• PROBLEM STATEMENT: Every entry needs to be reproduced exactly.

Saved data entries:
(** * minio-go [io.go]: the lazy seekable object stream and the temporary file

    A shallow embedding of [objectReadSeeker] (constructor, [Read], [Seek],
    [Size]) and of [tempFile] ([newTempFile], [Close],
    [cleanupStaleTempfiles]).  Every method takes the receiver and the state
    of the world it acts on (the open response bodies of the object store, or
    the file system) and returns its Go results with the new receiver and the
    new world.  The per-instance mutex only serialises calls; the embedding
    is sequential, so [Lock]/[Unlock] have no counterpart. *)

From Stdlib Require Import ZArith Lia Init.Byte Ascii.
From stdpp Require Import base option list strings pretty gmap sorting.

Local Open Scope Z_scope.

(** ** Go's [error] values

    An [error] result is [option error]; [None] is Go's [nil]. *)
Inductive error : Type :=
| EOF                         (* io.EOF *)
| ErrBodyClosed               (* read on a response body that was closed *)
| ErrTransport (code : nat)   (* the request or the connection failed *)
| ErrNoSuchKey                (* the object store has no such object *)
| ErrBadPattern               (* filepath.ErrBadPattern *)
| ErrNotExist                 (* os: no such file or directory *)
| ErrNotEmpty                 (* os: directory not empty *)
| ErrPermission               (* os: operation not permitted *)
| ErrFileClosed               (* os: file already closed *)
| ErrExist.                   (* os: file exists *)

#[global] Instance error_eq_dec : EqDecision error.
Proof. solve_decision. Defined.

• ANSWER BOX:
(** * minio-go [io.go]: the lazy seekable object stream and the temporary file

    A shallow embedding of [objectReadSeeker] (constructor, [Read], [Seek],
    [Size]) and of [tempFile] ([newTempFile], [Close],
    [cleanupStaleTempfiles]).  Every method takes the receiver and the state
    of the world it acts on (the open response bodies of the object store, or
    the file system) and returns its Go results with the new receiver and the
    new world.  The per-instance mutex only serialises calls; the embedding
    is sequential, so [Lock]/[Unlock] have no counterpart. *)

From Stdlib Require Import ZArith Lia Init.Byte Ascii.
From stdpp Require Import base option list strings pretty gmap sorting.

Local Open Scope Z_scope.

(** ** Go's [error] values

    An [error] result is [option error]; [None] is Go's [nil]. *)
Inductive error : Type :=
| EOF                         (* io.EOF *)
| ErrBodyClosed               (* read on a response body that was closed *)
| ErrTransport (code : nat)   (* the request or the connection failed *)
| ErrNoSuchKey                (* the object store has no such object *)
| ErrBadPattern               (* filepath.ErrBadPattern *)
| ErrNotExist                 (* os: no such file or directory *)
| ErrNotEmpty                 (* os: directory not empty *)
| ErrPermission               (* os: operation not permitted *)
| ErrFileClosed               (* os: file already closed *)
| ErrExist.                   (* os: file exists *)

#[global] Instance error_eq_dec : EqDecision error.
Proof. solve_decision. Defined.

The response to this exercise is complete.